• _TASK TO CARRY OUT_: Starting at the line below holding "rewrite (seen_same log known resumeFrom (ds" and stopping at the line holding "assert (Hin' : m_id", print every line exactly, both ends included, and leave the rest out.
(RECORDS SHOWN begins)
(* ===== verification/SseOrder.v ===== *)
(** * Streams over a transcript that only grows at its end

    When messages become visible in the order of the transcript, what a
    connection writes is the transcript itself, in order. *)
From stdpp Require Import gmap.
From S2P Require Import Prelude JsString JsNumber Spec Db Chat Auth Sse SseSpec.
#[local] Open Scope string_scope.
#[local] Open Scope list_scope.
#[local] Open Scope Z_scope.

Definition before (a b : Message) : Prop := message_gt b a = true.

Lemma before_or_same a b : le_of message_gt a b -> m_id a <> m_id b -> before a b.
Proof.
  unfold le_of, before. rewrite !message_gt_cursor. intros H N. apply Z.ltb_ge in H. apply Z.ltb_lt.
  unfold compareCursors in *. simpl in *.
  destruct (Z.eqb_spec (m_createdAt a) (m_createdAt b)) as [E|E], (Z.eqb_spec (m_createdAt b) (m_createdAt a)) as [E'|E']; simpl in *;
    try lia; try (destruct (Z.ltb_spec (m_createdAt a) (m_createdAt b)), (Z.ltb_spec (m_createdAt b) (m_createdAt a)); lia).
  rewrite compareText_antisym. assert (compareText (m_id a) (m_id b) <> 0) by by rewrite compareText_zero. lia.
Qed.

Lemma before_le a b : before a b -> le_of message_gt a b.
Proof.
  unfold before, le_of. rewrite !message_gt_cursor. intros H%Z.ltb_lt. apply Z.ltb_ge. unfold compareCursors in *. simpl in *.
  rewrite compareText_antisym in H.
  destruct (Z.eqb_spec (m_createdAt a) (m_createdAt b)), (Z.eqb_spec (m_createdAt b) (m_createdAt a)); simpl in *; try lia.
  destruct (Z.ltb_spec (m_createdAt a) (m_createdAt b)), (Z.ltb_spec (m_createdAt b) (m_createdAt a)); lia.
Qed.

Lemma le_both a b : le_of message_gt a b -> le_of message_gt b a -> m_id a = m_id b.
Proof.
  intros H1 H2. destruct (decide (m_id a = m_id b)) as [|N]; [done|]. apply before_or_same in H1; [|done].
  unfold before, le_of in *. congruence.
Qed.

Lemma StronglySorted_app_all {A} (R : A -> A -> Prop) l1 l2 :
  StronglySorted R l1 -> StronglySorted R l2 -> (forall x y, x ∈ l1 -> y ∈ l2 -> R x y) -> StronglySorted R (l1 ++ l2).
Proof.
  intros H1 H2 H. induction H1 as [|x l1 Hs IH Hx]; simpl; [done|]. constructor.
  - apply IH. intros. apply H; [by right|done].
  - apply Forall_app. split; [done|]. apply Forall_forall. intros y Hy. apply H; [by left|done].
Qed.

Lemma StronglySorted_sublist {A} (R : A -> A -> Prop) l1 l2 : sublist l1 l2 -> StronglySorted R l2 -> StronglySorted R l1.
Proof.
  induction 1 as [|x l1 l2 Hs IH|x l1 l2 Hs IH]; intros H; inversion H as [|? ? Hs' Hx]; subst; [constructor|constructor|by apply IH].
  - by apply IH.
  - apply Forall_forall. intros y Hy. rewrite Forall_forall in Hx. apply Hx. by eapply elem_of_sublist.
Qed.

Lemma sorted_strict l : NoDup (m_id <$> l) -> StronglySorted (le_of message_gt) l -> StronglySorted before l.
Proof.
  intros Hn Hs. induction Hs as [|x l Hs IH Hx]; [constructor|]. apply NoDup_cons in Hn as [Hx' Hn].
  constructor; [by apply IH|]. rewrite Forall_forall in Hx |- *. intros y Hy. apply before_or_same; [by apply Hx|].
  intros E. apply Hx'. rewrite E. by apply list_elem_of_fmap_2.
Qed.

(** ** What one poll writes *)
Section Poll.
Context (options : SseOptions) (resumeFrom : option Cursor) (net : nat -> Write).

Lemma deliver_row_writes m s :
  messages_in (st_out (deliver_row options resumeFrom net m s)) = messages_in (st_out s) \/
  messages_in (st_out (deliver_row options resumeFrom net m s)) = messages_in (st_out s) ++ [toChatMessage m].
Proof.
  unfold deliver_row. case_match; [|by left]. case_match; [by left|]. set (s1 := with_sent _ _ s).
  destruct (st_closed s) eqn:E; [left; by rewrite send_closed|right].
  rewrite (q_messages _ _ (send_open options net _ s1 E)). simpl. apply messages_snoc.
Qed.

(** Oldest first, from the batch. *)
Lemma deliver_writes rows s : exists l, sublist l rows /\
  messages_in (st_out (deliver options resumeFrom net rows s)) = messages_in (st_out s) ++ (toChatMessage <$> l).
Proof.
  revert s. induction rows as [|m rows IH]; intros s; simpl.
  - exists []. split; [done|]. rewrite app_nil_r. unfold forget. by case_match.
  - destruct (st_closed s); [exists []; split; [apply sublist_nil_l|by rewrite app_nil_r]|].
    destruct (IH (deliver_row options resumeFrom net m s)) as (l & Hl & ->).
    destruct (deliver_row_writes m s) as [->| ->]; [exists l; split; [by apply sublist_cons|done]|].
    exists (m :: l). split; [by apply sublist_skip|]. by rewrite <- app_assoc.
Qed.

Lemma announce_messages x s : messages_in (st_out (announce options net x s)) = messages_in (st_out s).
Proof.
  unfold announce. case_match; [|done]. simpl. destruct (st_closed s) eqn:E; [by rewrite send_closed|].
  rewrite (q_messages _ _ (send_open options net _ s E)). simpl. rewrite messages_snoc. apply app_nil_r.
Qed.

Lemma poll_writes b s : exists l, (match b with Some b => sublist l (eb_messages b) | None => l = [] end) /\
  messages_in (st_out (poll options resumeFrom net b s)) = messages_in (st_out s) ++ (toChatMessage <$> l).
Proof.
  destruct b as [b|]; simpl.
  - destruct (deliver_writes (eb_messages b) (announce options net (eb_state b) s)) as (l & Hl & E).
    exists l. split; [done|]. by rewrite E, announce_messages.
  - exists []. split; [done|]. by rewrite (q_messages _ _ (quiet_close s)), app_nil_r.
Qed.
End Poll.

(** ** A log that grows at its end *)
Section Order.
Context {Snap : Type} (read : Snap -> option Cursor -> option EventBatch) (log : Snap -> list Message)
  (known : Cursor -> Prop) (options : SseOptions) (slack : Z) (resumeFrom : option Cursor) (net : nat -> Write).
Context `{Hsrc : !EventSource read log known (lookbackMs options) slack}.

(** Messages are distinct, stay, and come after all that were there. *)
Record append_only (ds : list Snap) : Prop := {
  ao_nodup : forall d, d ∈ ds -> NoDup (m_id <$> log d);
  ao_stays : forall pre d post d0 m, ds = pre ++ d :: post -> d0 ∈ pre -> m ∈ log d0 -> m ∈ log d;
  ao_after : forall pre d post d0 m, ds = pre ++ d :: post -> d0 ∈ pre -> m ∈ log d ->
    m ∈ log d0 \/ forall m0, m0 ∈ log d0 -> before m0 m
}.

Lemma append_only_timely ds : append_only ds -> timely log options slack ds.
Proof using Hsrc.
  intros Ha pre d post d0 m E Hd0 Hm. destruct (ao_after _ Ha _ _ _ _ _ E Hd0 Hm) as [|H]; [by left|right].
  intros m0 Hm0. apply H in Hm0. unfold before in Hm0. rewrite message_gt_cursor in Hm0.
  apply Z.ltb_lt, compareCursors_micros in Hm0. simpl in Hm0. pose proof es_slack. lia.
Qed.

Lemma append_only_prefix ds ds' : append_only (ds ++ ds') -> append_only ds.
Proof using.
  intros []. split.
  - intros d Hd. apply ao_nodup0, elem_of_app. by left.
  - intros pre d post d0 m -> ? ?. eapply (ao_stays0 pre d (post ++ ds')); [by rewrite <- app_assoc|done..].
  - intros pre d post d0 m -> ? ?. eapply (ao_after0 pre d (post ++ ds')); [by rewrite <- app_assoc|done..].
Qed.

(** What was written, in the order of the log. *)
Definition in_order (ds : list Snap) (s : Stream) : Prop :=
  exists l, messages_in (st_out s) = toChatMessage <$> l /\ StronglySorted before l /\ forall m, m ∈ l -> seen log ds m.

Lemma in_order_quiet ds s s' : quiet s s' -> in_order ds s -> in_order ds s'.
Proof using. intros Hq (l & E & H). exists l. by rewrite (q_messages _ _ Hq). Qed.

Lemma poll_in_order ds d s :
  stored log known resumeFrom (ds ++ [d]) -> append_only (ds ++ [d]) -> inv log options resumeFrom ds s ->
  in_order ds s -> in_order (ds ++ [d]) (poll options resumeFrom net (read d (st_cursor s)) s).
Proof using Hsrc.
  intros Hst Ha Hinv (l & Hl & Hs & Hseen).
  destruct (poll_ok read log known options slack resumeFrom net ds d s Hst (append_only_timely _ Ha) Hinv) as [Hd _].
  destruct (poll_writes options resumeFrom net (read d (st_cursor s)) s) as (new & Hnew & E).
  pose proof (de_once _ _ _ _ _ _ Hd) as Hn. unfold out_ids in Hn. rewrite E, Hl, !fmap_app, <- !list_fmap_compose in Hn.
  apply NoDup_app in Hn as (_ & Hdis & Hnn).
  assert (Hlog : forall m, m ∈ new -> m ∈ log d).
  { intros m Hm. destruct (read d (st_cursor s)) as [b|] eqn:Er; [|subst; by apply elem_of_nil in Hm].
    eapply es_rows; [done|]. by eapply elem_of_sublist. }
  exists (l ++ new). split; [by rewrite E, Hl, fmap_app|]. split.
  2: { intros m [Hm|Hm]%elem_of_app; apply seen_snoc; [left; by apply Hseen|right; by apply Hlog]. }
  assert (Hopen : new = [] \/ st_closed s = false).
  { destruct (st_closed s) eqn:Ec; [left|by right]. assert (Hout : messages_in (st_out (poll options resumeFrom net (read d (st_cursor s)) s)) = messages_in (st_out s)).
    { destruct (read d (st_cursor s)) as [b|]; simpl; [|unfold close; by rewrite Ec].
      unfold announce. case_match; rewrite ?send_closed by done; simpl.
      all: destruct (eb_messages b); simpl; rewrite ?Ec; [unfold forget; case_match|]; done. }
    rewrite Hout, <- (app_nil_r (messages_in (st_out s))) in E at 1. apply app_inv_head in E. by apply symmetry, fmap_nil_inv in E. }
  destruct Hopen as [->|Hopen]; [by rewrite app_nil_r|].
  apply StronglySorted_app_all; [done| |].
  - apply sorted_strict; [by rewrite list_fmap_compose in Hnn; rewrite <- list_fmap_compose in Hnn|].
    destruct (read d (st_cursor s)) as [b|] eqn:Er; [|subst; constructor].
    eapply StronglySorted_sublist; [done|]. by eapply es_sorted.
  - intros m0 m Hm0 Hm. destruct (Hseen m0 Hm0) as (d0 & Hd0 & Hm0').
    destruct (ao_after _ Ha ds d [] d0 m) as [Hin|Hb]; [done|done|by apply Hlog| |by apply Hb].
    exfalso. apply (Hdis (m_id m)); [|by apply (list_elem_of_fmap_2 (cm_id ∘ toChatMessage))].
    destruct Hinv as [Hdel Hcomp].
    assert (Hp : past_resume resumeFrom m).
    { destruct (de_from _ _ _ _ _ _ Hd (toChatMessage m)) as (m1 & Hm1 & E1 & Hp1 & _).
      - rewrite E. apply elem_of_app. right. by apply list_elem_of_fmap_2.
      - assert (m_id m = m_id m1) as E2 by by injection E1.
        rewrite (seen_same log known resumeFrom (ds ++ [d]) m m1); [done|done|apply seen_snoc; right; by apply Hlog|done|done]. }
    assert (Hin' : m_id m ∈ out_ids s) by (apply Hcomp; [done|by exists d0|done]).
    unfold out_ids in Hin'. by rewrite Hl, <- list_fmap_compose in Hin'.
Qed.

Lemma tick_in_order ds t s :
  stored log known resumeFrom (ds ++ reads t s) -> append_only (ds ++ reads t s) -> inv log options resumeFrom ds s ->
  in_order ds s -> in_order (ds ++ reads t s) (tick read options resumeFrom net t s).
Proof using Hsrc.
  intros Hst Ha Hi Ho. destruct (reads t s) as [|d l] eqn:E.
  { rewrite app_nil_r. eapply in_order_quiet; [by apply tick_quiet|done]. }
  unfold reads in E. destruct t as [| |[d'|]| |]; try done. destruct (st_phase s) eqn:Ep; simplify_eq/=. rewrite Ep.
  unfold after_poll. eapply in_order_quiet; [apply quiet_phase|]. by apply poll_in_order.
Qed.

Lemma run_in_order l ds s :
  stored log known resumeFrom (ds ++ reads_from read options resumeFrom net l s) ->
  append_only (ds ++ reads_from read options resumeFrom net l s) -> inv log options resumeFrom ds s -> in_order ds s ->
  in_order (ds ++ reads_from read options resumeFrom net l s)
    (fold_left (fun s t => tick read options resumeFrom net t s) l s).
Proof using Hsrc.
  revert ds s. induction l as [|t l IH]; intros ds s; simpl; [by rewrite app_nil_r|].
  rewrite app_assoc. intros Hst Ha Hi Ho.
  assert (Hst' : stored log known resumeFrom (ds ++ reads t s)) by (eapply stored_sub; [|exact Hst]; set_solver).
  apply append_only_prefix in Ha as Ha'.
  apply IH; try done; [|by apply tick_in_order]. eapply tick_ok; [done..|by apply append_only_timely|done].
Qed.

(** Of an open stream: what it wrote is its log past the resumed position. *)
Lemma stream_is_log l d :
  let s := run read options resumeFrom net l in
  let ds := polled read options resumeFrom net l in
  stored log known resumeFrom ds -> append_only ds -> StronglySorted (le_of message_gt) (log d) ->
  st_closed s = false -> last ds = Some d ->
  messages_in (st_out s) = toChatMessage <$> List.filter (fun m => negb (resumed_past resumeFrom (cursor_of m))) (log d).
Proof using Hsrc.
  intros s ds Hst Ha Hsd Ho Hlast.
  assert (H0 : in_order [] (opened options resumeFrom net)).
  { exists []. split; [|split; [constructor|by intros ? ?%elem_of_nil]]. unfold opened. set (s0 := mkStream _ _ _ _ _ _ _ _).
    by rewrite (q_messages _ _ (send_open options net Retry s0 eq_refl)). }
  pose proof (opened_inv log options resumeFrom net) as Hi0.
  destruct (run_in_order l [] _ Hst Ha Hi0 H0) as (ms & E & Hs & Hseen).
  destruct (run_ok read log known options slack resumeFrom net l [] _ Hst (append_only_timely _ Ha) Hi0) as [Hd Hc].
  change (messages_in (st_out s) = toChatMessage <$> ms) in E. change (delivering log options resumeFrom ds (st_cursor s) s) in Hd.
  change (complete log resumeFrom ds s) in Hc. change (forall m, m ∈ ms -> seen log ds m) in Hseen.
  rewrite E. f_equal. apply last_Some in Hlast as [pre Epre].
  assert (Hd' : d ∈ ds) by (rewrite Epre; set_solver).
  assert (Hnd : NoDup (m_id <$> ms)).
  { pose proof (de_once _ _ _ _ _ _ Hd) as H. unfold out_ids in H. by rewrite E, <- list_fmap_compose in H. }
  assert (Hlogd : forall m, seen log ds m -> m ∈ log d).
  { intros m (d0 & Hd0 & Hm). rewrite Epre in Hd0. apply elem_of_app in Hd0 as [Hd0| ->%list_elem_of_singleton]; [|done].
    by eapply (ao_stays _ Ha pre d []). }
  apply (sorted_unique message_gt).
  - intros x y Hx Hy H1 H2. apply (seen_same log known resumeFrom ds); [done|by apply Hseen|by apply Hseen|by apply le_both].
  - clear -Hs. induction Hs as [|x l Hs IH Hx]; constructor; [done|]. eapply Forall_impl; [exact Hx|]. intros y. apply before_le.
  - by apply StronglySorted_listfilter.
  - apply NoDup_Permutation; [by eapply NoDup_fmap_1|apply NoDup_ListNoDup, List.NoDup_filter, NoDup_ListNoDup; eapply NoDup_fmap_1; by apply (ao_nodup _ Ha)|].
    intros m. rewrite elem_of_listfilter. split.
    + intros Hm. split; [by apply Hlogd, Hseen|].
      destruct (de_from _ _ _ _ _ _ Hd (toChatMessage m)) as (m1 & Hm1 & E1 & Hp1 & _); [rewrite E; by apply list_elem_of_fmap_2|].
      assert (m_id m = m_id m1) as E2 by by injection E1.
      rewrite (seen_same log known resumeFrom ds m m1) by auto. unfold past_resume in Hp1. by rewrite Hp1.
    + intros [Hm Hp]. apply negb_true_iff in Hp. assert (Hin : m_id m ∈ out_ids s) by (apply Hc; [done|by exists d|done]).
      unfold out_ids in Hin. rewrite E, <- list_fmap_compose in Hin. apply list_elem_of_fmap in Hin as (m1 & E1 & Hm1).
      simpl in E1. apply (seen_same log known resumeFrom ds) in E1 as ->; [done|done|by exists d|by apply Hseen].
Qed.
End Order.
(RECORDS SHOWN ends)
• _YOUR RESPONSE_:
        rewrite (seen_same log known resumeFrom (ds ++ [d]) m m1); [done|done|apply seen_snoc; right; by apply Hlog|done|done]. }
    assert (Hin' : m_id m ∈ out_ids s) by (apply Hcomp; [done|by exists d0|done]).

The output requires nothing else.